The output is the lines below from the one with "Definition u (s" through the one with "((9 <=? c) && (c <=? 13)", both included, printed exactly and with no other line.

[[ Supplied material, beginning ]]

(** * feedcast: the script pipeline of [rss_podcast.podcast]

    A shallow embedding of the text pipeline of the podcast generator:
    the script assembler and segment parser of [script_generator.py],
    the sanitizer, artifact detector and pronunciation normaliser of
    [text_normalizer.py], and the chunker of [tts_engine.py].

    Python strings are sequences of Unicode code points; they are
    modelled as lists of code points.  The regular expressions of the
    source are kept as data (a small abstract syntax) and run by a
    backtracking matcher that follows the semantics of Python's [re]
    module for the constructs the source uses.  The products with
    [0.7] and [0.3] are computed in doubles, with their rounding, and
    a call that can raise gives a [fallible] value. *)

From Stdlib Require Import Ascii String.
From Stdlib Require Import List Bool Arith NArith ZArith Lia.
From Stdlib Require Import Sorted Permutation.
Import ListNotations.

Set Implicit Arguments.

(** ** Python strings *)

Definition char := N.
Definition str := list char.

Module Utf8.

(** Source literals are written as UTF-8 text; [decode] yields the code
    points a Python [str] literal holds. *)

Definition cont (b : N) : N := N.land b 63.

Fixpoint decode_bytes (fuel : nat) (bs : list N) : str :=
  match fuel with
  | O => []
  | S fuel' =>
    match bs with
    | [] => []
    | b0 :: t0 =>
      if (b0 <? 128)%N then b0 :: decode_bytes fuel' t0
      else if (b0 <? 224)%N then
        match t0 with
        | b1 :: t1 =>
          (N.land b0 31 * 64 + cont b1)%N :: decode_bytes fuel' t1
        | _ => []
        end
      else if (b0 <? 240)%N then
        match t0 with
        | b1 :: b2 :: t2 =>
          (N.land b0 15 * 4096 + cont b1 * 64 + cont b2)%N
            :: decode_bytes fuel' t2
        | _ => []
        end
      else
        match t0 with
        | b1 :: b2 :: b3 :: t3 =>
          (N.land b0 7 * 262144 + cont b1 * 4096 + cont b2 * 64 + cont b3)%N
            :: decode_bytes fuel' t3
        | _ => []
        end
    end
  end.

Fixpoint bytes_of (s : string) : list N :=
  match s with
  | EmptyString => []
  | String a s' => N_of_ascii a :: bytes_of s'
  end.

Definition decode (s : string) : str :=
  let bs := bytes_of s in decode_bytes (length bs) bs.

End Utf8.

(** [u "text"] is the Python string literal ['text']. *)
Definition u (s : string) : str := Utf8.decode s.

Definition LF : char := 10%N.
Definition SP : char := 32%N.

(** [len(s)] as a Python integer. *)
Definition len (s : str) : Z := Z.of_nat (length s).

(** [str.isspace] on one code point, which is also the class [\s] of [re]
    for [str] patterns: the code points CPython lists as white space. *)
Definition isspace (c : char) : bool :=
  ((9 <=? c) && (c <=? 13) || (28 <=? c) && (c <=? 32)
   || (c =? 133) || (c =? 160) || (c =? 5760)
   || (8192 <=? c) && (c <=? 8202)
   || (c =? 8232) || (c =? 8233) || (c =? 8239) || (c =? 8287)
   || (c =? 12288))%N.

(** The queries on the Unicode character database that the source makes
    through [str] methods and [re] flags.  The development is parametric
    in them; [py_unicode] below tabulates them for Latin text. *)
Class UnicodeDB := {
  isalnum : char -> bool;          (* [str.isalnum] on one code point *)
  isdecimal : char -> bool;        (* category Nd, the class [\d] *)
  tolower : char -> char;          (* simple lower-case mapping *)
  casefix : char -> list char;     (* the other lower-case characters that
                                      [re] takes for a lower-case character *)
  str_lower : str -> str;          (* [str.lower()] *)
  str_upper : str -> str;          (* [str.upper()] *)
  str_isupper : str -> bool;       (* [str.isupper()] *)
  str_capitalize : str -> str      (* [str.capitalize()] *)
}.

(** ** String methods *)

Fixpoint lstrip (s : str) : str :=
  match s with
  | c :: t => if isspace c then lstrip t else s
  | [] => []
  end.

Definition rstrip (s : str) : str := rev (lstrip (rev s)).

(** [s.strip()] *)
Definition strip (s : str) : str := rstrip (lstrip s).

Fixpoint startswith (p s : str) : bool :=
  match p, s with
  | [], _ => true
  | a :: p', b :: s' => (a =? b)%N && startswith p' s'
  | _ :: _, [] => false
  end.

(** [s.endswith(p)] *)
Definition endswith (p s : str) : bool := startswith (rev p) (rev s).

(** [needle in s] *)
Fixpoint contains (needle s : str) : bool :=
  startswith needle s ||
  match s with
  | [] => false
  | _ :: t => contains needle t
  end.

(** [s[:n]] and [s[n:]] for any Python integer [n]: a negative index
    counts from the end, and both ends are clamped. *)
Definition slice_to (s : str) (n : Z) : str :=
  if (0 <=? n)%Z then firstn (Z.to_nat n) s
  else firstn (Z.to_nat (len s + n)) s.

Definition slice_from (s : str) (n : Z) : str :=
  if (0 <=? n)%Z then skipn (Z.to_nat n) s
  else skipn (Z.to_nat (len s + n)) s.

(** [s.rfind(c)] for a one-character needle: the last index, or -1. *)
Fixpoint rfind_from (c : char) (s : str) (i : Z) (found : Z) : Z :=
  match s with
  | [] => found
  | x :: t => rfind_from c t (i + 1) (if (x =? c)%N then i else found)
  end.

Definition rfind (c : char) (s : str) : Z := rfind_from c s 0 (-1).

(** [s.split()]: the maximal runs of non-space characters. *)
Fixpoint split_ws_go (s : str) (cur : str) : list str :=
  match s with
  | [] => match cur with [] => [] | _ => [rev cur] end
  | c :: t =>
    if isspace c then
      match cur with
      | [] => split_ws_go t []
      | _ => rev cur :: split_ws_go t []
      end
    else split_ws_go t (c :: cur)
  end.

Definition split_ws (s : str) : list str := split_ws_go s [].

(** [s.split(sep)] for a non-empty separator. *)
Fixpoint split_on_go (fuel : nat) (sep s cur : str) : list str :=
  match fuel with
  | O => [rev cur]
  | S fuel' =>
    match s with
    | [] => [rev cur]
    | c :: t =>
      if startswith sep s
      then rev cur :: split_on_go fuel' sep (skipn (length sep) s) []
      else split_on_go fuel' sep t (c :: cur)
    end
  end.

Definition split_on (sep s : str) : list str :=
  split_on_go (S (length s)) sep s [].

(** [sep.join(parts)] *)
Fixpoint join (sep : str) (parts : list str) : str :=
  match parts with
  | [] => []
  | [p] => p
  | p :: rest => p ++ sep ++ join sep rest
  end.

(** ** Calls that can raise

    What a call gives that can end in an exception: the value it
    returns, or [Err] when an exception leaves the function.  The
    exceptions met here are those of [re] for a replacement template
    it cannot read ([re.error], and [IndexError] for the name of a
    group that the pattern does not have); the source catches none of
    them, and they are not told apart. *)
Inductive fallible (A : Type) : Type :=
| Ok (a : A)
| Err.

Arguments Ok {A} a.
Arguments Err {A}.

(** ** Python floats

    A [float] is an IEEE 754 double.  A finite one is a whole number
    of at most 53 bits times a power of two; it is kept as that pair.
    The operations below are those the source applies to the lengths
    of texts and to its limits; they round to the nearest double, a
    tie to the one with an even last bit.  The size of the exponent
    is not limited here: the doubles of the source are products of
    such lengths and limits with a constant below one. *)

Module PyFloat.

Record float := { num : Z; exp : Z }.

(** The double nearest to [m * 2^e]. *)
Definition round (m e : Z) : float :=
  let a := Z.abs m in
  let excess := (Z.log2 a + 1 - 53)%Z in
  if (excess <=? 0)%Z then {| num := m; exp := e |}
  else
    let q := Z.shiftr a excess in
    let r := (a - Z.shiftl q excess)%Z in
    let half := Z.shiftl 1 (excess - 1) in
    let q' := if (half <? r)%Z || ((r =? half)%Z && Z.odd q) then (q + 1)%Z else q in
    {| num := (Z.sgn m * q')%Z; exp := (e + excess)%Z |}.

(** The conversion of an [int] that takes part in float arithmetic. *)
Definition of_int (n : Z) : float := round n 0.

(** [a * b] *)
Definition mul (a b : float) : float := round (num a * num b) (exp a + exp b).

(** [k > f] for an [int] k: Python compares the two numbers exactly. *)
Definition int_gt (k : Z) (f : float) : bool :=
  if (0 <=? exp f)%Z then (num f * 2 ^ exp f <? k)%Z
  else (num f <? k * 2 ^ (- exp f))%Z.

(** [int(f)]: the whole part, towards zero. *)
Definition to_int (f : float) : Z :=
  if (0 <=? exp f)%Z then (num f * 2 ^ exp f)%Z
  else Z.quot (num f) (2 ^ (- exp f)).

(** The literals [0.7] and [0.3]: the doubles nearest to them. *)
Definition f0_7 : float := {| num := 3152519739159347; exp := -52 |}.
Definition f0_3 : float := {| num := 5404319552844595; exp := -54 |}.

End PyFloat.

(** ** Regular expressions

    The constructs of Python's [re] that the source uses.  A pattern is
    matched by backtracking; [rmatch] lists the ways a pattern can match
    at a position in the order the backtracking matcher tries them, so
    the head of the list is the match [re] reports. *)

Module Re.

Record flags := { ignorecase : bool; multiline : bool; dotall : bool }.

Definition no_flags := {| ignorecase := false; multiline := false; dotall := false |}.
Definition DOTALL := {| ignorecase := false; multiline := false; dotall := true |}.
Definition MULTILINE := {| ignorecase := false; multiline := true; dotall := false |}.
Definition IGNORECASE := {| ignorecase := true; multiline := false; dotall := false |}.

(** [a | b] on flags *)
Definition flag_or (a b : flags) : flags :=
  {| ignorecase := ignorecase a || ignorecase b;
     multiline := multiline a || multiline b;
     dotall := dotall a || dotall b |}.

(** The items of a bracketed set. *)
Inductive citem :=
| CChar (c : char)
| CRange (lo hi : char)
| CSpace                      (* \s *)
| CDigit                      (* \d *)
| CWord.                      (* \w *)

Inductive regex :=
| Eps
| Lit (c : char)
| CSet (negated : bool) (items : list citem)
| Dot
| Seq (a b : regex)
| Alt (a b : regex)
| Rep (lo : nat) (hi : option nat) (greedy : bool) (a : regex)
| Group (n : nat) (a : regex)
| Backref (n : nat)
| Ahead (a : regex)                 (* (?=a) *)
| NotBehind (items : list citem)    (* (?<![items]) *)
| Bol                               (* ^ *)
| Eol                               (* $ *)
| EndZ                              (* \Z *)
| WordB.                            (* \b *)

(** A position in the subject: the character before it, the text
    after it, and the groups captured so far. *)
Record mstate := { prev : option char; rest : str; caps : list (nat * str) }.

Fixpoint cap_lookup (n : nat) (cs : list (nat * str)) : option str :=
  match cs with
  | [] => None
  | (k, v) :: t => if Nat.eqb k n then Some v else cap_lookup n t
  end.

Definition advance (st : mstate) (c : char) (t : str) : mstate :=
  {| prev := Some c; rest := t; caps := caps st |}.

Definition consumed (st st' : mstate) : str :=
  firstn (length (rest st) - length (rest st')) (rest st).

Definition set_cap (n : nat) (st st' : mstate) : mstate :=
  {| prev := prev st'; rest := rest st'; caps := (n, consumed st st') :: caps st' |}.

(** A repetition [a{lo,hi}]: [again] runs the body once more, [stop]
    leaves the loop.  An iteration that consumes nothing is only kept
    while iterations are still owed. *)
Fixpoint rep_go (body : mstate -> list mstate) (greedy : bool) (fuel : nat)
         (lo : nat) (hi : option nat) (st : mstate) : list mstate :=
  match fuel with
  | O => []
  | S fuel' =>
    let again :=
      match hi with
      | Some O => []
      | _ =>
        flat_map
          (fun st' =>
             if (length (rest st') <? length (rest st)) || (0 <? lo)
             then rep_go body greedy fuel' (pred lo) (option_map pred hi) st'
             else [])
          (body st)
      end in
    let stop := if lo =? 0 then [st] else [] in
    if greedy then again ++ stop else stop ++ again
  end.

Section Matcher.
Context {U : UnicodeDB}.

(** The class [\w]. *)
Definition isword (c : char) : bool := isalnum c || (c =? 95)%N.

Definition item_match (it : citem) (c : char) : bool :=
  match it with
  | CChar x => (c =? x)%N
  | CRange lo hi => ((lo <=? c) && (c <=? hi))%N
  | CSpace => isspace c
  | CDigit => isdecimal c
  | CWord => isword c
  end.

(** Under IGNORECASE the character [c] matches the literal [x] when
    its lower case is that of [x], or one of the characters [re] takes
    for it. *)
Definition ic_eq_lower (lc x : char) : bool :=
  let lx := tolower x in (lc =? lx)%N || existsb (N.eqb lc) (casefix lx).

Definition ic_eq (c x : char) : bool := ic_eq_lower (tolower c) x.

Definition lit_match (fl : flags) (x c : char) : bool :=
  if ignorecase fl then ic_eq c x else (c =? x)%N.

(** The characters from [lo] to [hi]. *)
Definition char_range (lo hi : char) : list char :=
  map (fun i => (lo + N.of_nat i)%N) (List.seq 0 (N.to_nat (hi + 1 - lo))).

[[ Supplied material, end ]]

Answer section >>
Definition u (s : string) : str := Utf8.decode s.

Definition LF : char := 10%N.
Definition SP : char := 32%N.

(** [len(s)] as a Python integer. *)
Definition len (s : str) : Z := Z.of_nat (length s).

(** [str.isspace] on one code point, which is also the class [\s] of [re]
    for [str] patterns: the code points CPython lists as white space. *)
Definition isspace (c : char) : bool :=
  ((9 <=? c) && (c <=? 13) || (28 <=? c) && (c <=? 32)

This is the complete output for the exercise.